Setelah Kevin pergi, Kirana menghela napas lega. "Terima kasih, Ferdy. Dia memang agak… persistent."
"Siapa dia?" tanya Roni penasaran.
"Anak salah satu konglomerat. Orang tua kami berteman. Dia… berpikir ada sesuatu yang lebih di antara kami, padahal tidak," jelas Kirana, matanya sekali lagi menatap Ferdy dengan penuh arti.
Ferdy hanya mengangguk. Tindakannya tadi spontan, hanya untuk membantu Kirana yang tampak tidak nyaman. Tapi dalam hatinya, ia masih diselimuti oleh bayangan wajah Dasima di viewfinder dan gelombang emosi menyakitkan yang menyertainya.
Pulang ke kosan malam itu, hal pertama yang Ferdy lakukan adalah mengeluarkan memory card dari kameranya. Dengan tangan gemetar, dia memasukkan ke laptop dan membuka folder hari ini.
Dia menggulir cepat, dan akhirnya berhenti.
Di sana. Foto nomor 347.
Lorong dengan pedang cahaya. Debu yang berkilauan. Dan di tengahnya, samar namun tak terbantahkan, sosok perempuan dengan kebaya biru dan rambut panjang. Wajahnya buram, tapi cukup untuk dikenali. Cantik. Anggun. Penuh duka.
Ferdy menatap foto itu lama sekali. Air mata tanpa sadar menetes di pipinya. Dia tidak tahu kenapa menangis. Tapi hatinya sakit. Sakit untuk Dasima. Sakit untuk pengorbanan yang ia rasakan lewat gelombang "ingatan" tadi.
"Dasima…" bisiknya, menatap gambar di layar.
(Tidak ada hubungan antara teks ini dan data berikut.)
Lemma announcing_timer_fires base b :
  announcing base b →
  (timer_fires b).1 = Normal tt ∧ announcing base (timer_fires b).2
  ∧ length (removals (timer_fires b).2) = pred (length (removals b)).
Proof.
  intros (pending & Hch & Hrm & Hnd & Hlt). unfold timer_fires.
  destruct (removals b) as [|node rest] eqn:E.
  { cbn [fst snd]. rewrite E. split_and!; [done | | done].
    exists pending. by rewrite E. }
  destruct pending as [|[node' message] pending']; [done|].
  simpl in Hrm. injection Hrm as -> Hrest.
  unfold removeChild. simpl. rewrite decide_True.
  2:{ rewrite Hch, fmap_app. apply elem_of_app. right. by left. }
  cbn [fst snd]. split; [done|]. split; [|done].
  rewrite Hch, fmap_app, fmap_cons in Hnd.
  apply NoDup_app in Hnd as (Hbase & Hdisj & Hpend).
  apply NoDup_cons in Hpend as [Hfresh Hpend'].
  exists pending'. simpl.
  assert (filter (λ c, c.1 ≠ node) (children b) = base ++ pending') as ->.
  { rewrite Hch, filter_app, filter_cons. simpl.
    rewrite decide_False by (intros H; by apply H).
    rewrite !filter_other_nodes; [done | done |].
    intros Hin. apply (Hdisj node Hin). by left. }
  split_and!; [done | done | |].
  - rewrite fmap_app. apply NoDup_app. split_and!; [done | | done].
    intros x Hx Hx'. apply (Hdisj x Hx). by right.
  - intros x Hx. apply Hlt. rewrite Hch, fmap_app, fmap_cons.
    rewrite fmap_app in Hx. apply elem_of_app in Hx as [Hx|Hx];
      apply elem_of_app; [by left | right; by right].
Qed.

Lemma announcing_dispatch base e b :
  announcing base b →
  (body_dispatch e b).1 = Normal tt ∧ announcing base (body_dispatch e b).2.
Proof.
  intros Hb. destruct e as [message|theme|]; simpl.
  - split; [done|]. by apply announcing_announce.
  - split; [done|]. by apply announcing_announce.
  - by destruct (announcing_timer_fires base b Hb) as (? & ? & _).
Qed.

Lemma announcing_sequence base events b :
  announcing base b →
  (sequence (body_dispatch <$> events) b).1 = Normal tt
  ∧ announcing base (sequence (body_dispatch <$> events) b).2.
Proof.
  revert b. induction events as [|e events IH]; intros b Hb; [done|].
  rewrite fmap_cons. cbn [sequence].
  destruct (announcing_dispatch base e b Hb) as [Hret Hb'].
  destruct (body_dispatch e b) as [[[]|err] b1]; [|done].
  by apply IH.
Qed.

(** X25.  On a body whose nodes are distinct and with no announcement
    pending, through any sequence of calls of [announceToScreenReader],
    [themeChanged] events and timers firing, [removeChild] never raises,
    the body holds its original children followed by one node per pending
    timer, and once no timer is pending its children are exactly the
    original ones: every announcement is removed by its own timer. *)
Theorem announcements_are_removed (b : Body) (events : list BodyEvent) :
  NoDup (children b).*1 →
  (∀ node, node ∈ (children b).*1 → node < created b) →
  removals b = [] →
  let b' := (sequence (body_dispatch <$> events) b).2 in
  (sequence (body_dispatch <$> events) b).1 = Normal tt
  ∧ take (length (children b)) (children b') = children b
  ∧ length (children b') = length (children b) + length (removals b')
  ∧ (removals b' = [] → children b' = children b).
Proof.
  intros Hnd Hlt Hrm. cbv zeta.
  assert (announcing (children b) b) as Hb.
  { exists []. rewrite app_nil_r, Hrm. by split_and!. }
  destruct (announcing_sequence (children b) events b Hb)
    as [Hret (pending & Hch & Hpend & _)].
  split; [done|]. rewrite Hch. split_and!.
  - by rewrite take_app_length.
  - by rewrite length_app, <- Hpend, length_fmap.
  - intros Hnone. rewrite Hnone in Hpend. destruct pending; [|done].
    by rewrite app_nil_r.
Qed.

Lemma announcements_are_removed_witness :
  children
    (sequence
       (body_dispatch <$> [ThemeChanged "dark"; Announce "ola"; TimerFires; TimerFires])
       (mkBody [(0, "main")] 1 [])).2
  = [(0, "main")].
Proof.
  pose proof
    (announcements_are_removed (mkBody [(0, "main")] 1 [])
       [ThemeChanged "dark"; Announce "ola"; TimerFires; TimerFires]) as H.
  cbv zeta in H. apply H.
  - apply NoDup_singleton.
  - intros node ->%list_elem_of_singleton. simpl. lia.
  - reflexivity.
  - reflexivity.
Defined.
End Announcer.

(** * A second [init] *)

Lemma exec_init w :
  exec init w = labelled (wired (applied (currentTheme w) w)).
Proof. unfold exec. by rewrite init_eq. Qed.

Lemma click_listeners_init w :
  themeToggle w = true →
  click_listeners (exec init w) = S (click_listeners w)
  ∧ themeToggle (exec init w) = true
  ∧ currentTheme (exec init w) = currentTheme w.
Proof.
  intros Htt. rewrite exec_init.
  destruct w as [[items rfault wfault] mm tm cs dt hd tg ev cl kl ml tgl cur].
  simpl in Htt. subst. unfold applied, labelled, wired, stored. simpl.
  destruct wfault, mm; done.
Qed.

(** X26.  [init] registers its listeners again each time it runs.  On a
    page with the toggle, after the constructor and one more call of
    [init] the toggle has two click listeners, so one click runs
    [toggleTheme] twice: it dispatches two [themeChanged] events and
    leaves a mode that is "light" or "dark" where it was. *)
Theorem second_init_doubles_clicks (w0 : World) (t : Toggle) :
  toggle w0 = Some t → click_listeners w0 = 0 →
  let w := exec (constructor;; init) w0 in
  click_listeners w = 2
  ∧ step Click w = (toggleTheme;; toggleTheme) w
  ∧ (is_mode (currentTheme w) → currentTheme (exec (step Click) w) = currentTheme w)
  ∧ length (events (exec (step Click) w)) = length (events w) + 2.
Proof.
  intros Ht Hcl. cbv zeta.
  rewrite seq_exec by by rewrite (total_constructor w0).
  assert (click_listeners (exec constructor w0) = 1
          ∧ themeToggle (exec constructor w0) = true) as [Hc1 Htt1].
  { rewrite exec_constructor.
    assert (themeToggle (resolved w0) = true
            ∧ click_listeners (resolved w0) = 0) as [Hr1 Hr2].
    { unfold resolved. rewrite getStoredTheme_eq. simpl.
      rewrite Ht. by destruct (ls_read_fault _). }
    revert Hr1 Hr2. generalize (currentTheme (resolved w0)), (resolved w0).
    intros cur w Hr1 Hr2.
    destruct w as [[items rfault wfault] mm tm cs dt hd tg ev cl kl ml tgl cur'].
    simpl in *. subst. unfold applied, labelled, wired, stored. simpl.
    destruct wfault, mm; done. }
  destruct (click_listeners_init (exec constructor w0) Htt1) as (Hc2 & Htt2 & _).
  rewrite Hc1 in Hc2. revert Hc2 Htt2. generalize (exec init (exec constructor w0)).
  intros w Hc Htt.
  assert (step Click w = (toggleTheme;; toggleTheme) w) as Hstep.
  { simpl. unfold mbind at 1, M_bind, gets. rewrite Hc. simpl.
    unfold on_click, mbind, M_bind, mret, M_ret.
    rewrite (total_toggleTheme w).
    by destruct (toggleTheme (exec toggleTheme w)) as [[[]|e] w']. }
  split; [done|]. split; [done|].
  assert (exec (step Click) w = exec (toggleTheme;; toggleTheme) w) as ->
    by (unfold exec; by rewrite Hstep).
  rewrite seq_exec by by rewrite (total_toggleTheme w).
  split.
  - intros Hmode. rewrite !currentTheme_toggleTheme. unfold flipped.
    by destruct Hmode as [-> | ->].
  - rewrite !exec_toggleTheme, !events_pressed, !exec_applyTheme, !events_applied.
    rewrite events_pressed, events_applied, !length_app. simpl. lia.
Qed.

Lemma second_init_doubles_clicks_witness :
  currentTheme (exec (step Click) (exec (constructor;; init) (page None true)))
  = currentTheme (exec (constructor;; init) (page None true)).
Proof.
  pose proof
    (second_init_doubles_clicks (page None true) (mkToggle None "")
       eq_refl eq_refl) as H.
  cbv zeta in H. apply H. right. reflexivity.
Defined.
(** [strconv.ParseFloat(s, 64)] for a literal of the JSON grammar: the value
    [mant * 10 ^ dexp], correctly rounded; underflow gives a zero, overflow
    is an error.  With [nd] significant digits the value lies between
    [10 ^ (dp - 1)] and [10 ^ dp] for [dp = nd + dexp]; as in
    [decimal.floatBits], [dp > 310] is an overflow and [dp < -330] a zero
    without further arithmetic. *)
Definition ParseFloat (l : numlit) : option spec_float :=
  let ds := strip_zeros (int_digits l +:+ frac_digits l) in
  let mant := digits_val 0 ds in
  let e := exp_val 0 (exp_digits l) in
  let dexp := (if exp_neg l then - e else e) - Z.of_nat (String.length (frac_digits l)) in
  if mant =? 0 then Some (S754_zero (neg l))
  else
    let dp := Z.of_nat (String.length ds) + dexp in
    if 310 <? dp then None
    else if dp <? -330 then Some (S754_zero (neg l))
    else if 0 <=? dexp then round_ratio (neg l) (mant * 10 ^ dexp) 1
    else round_ratio (neg l) mant (10 ^ (- dexp)).

End Strconv.

(** ** encoding/json *)

(** The dynamic type [any] restricted to what [json.Unmarshal] stores in it:
    [nil], [bool], [float64], [string], [[]any], [map[string]any]. *)
Inductive value : Type :=
| VNull
| VBool (b : bool)
| VNumber (f : spec_float)
| VString (s : string)
| VArray (l : list value)
| VObject (m : gmap string value).

Module Json.

Import Strconv.

Inductive res (A : Type) : Type :=
| Ok (a : A)
| SyntaxError
| OutOfFuel.
Arguments Ok {A} a.
Arguments SyntaxError {A}.
Arguments OutOfFuel {A}.

Definition maxNestingDepth : nat := 100 * 100.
"Apa yang sudah kau lalui untukku?"
Dan di sudut kamar yang gelap, Dasima yang energinya baru pulih separuh, mendengar bisikan itu. Dia melihat Ferdy menangis karena fotonya. Hancur hatinya. Dia ingin mendekat, memeluk, menjelaskan. Tapi dia takut. Takut membuat Ferdy semakin terguncang.
Malam itu, dua jiwa yang terpisah oleh zaman dan wujud, sama-sama berduka dalam keheningan mereka masing-masing: satu di depan layar laptop yang terang, satu di dalam kegelapan yang hanya diterangi oleh cahaya bulan dan rasa bersalah yang tak terhingga.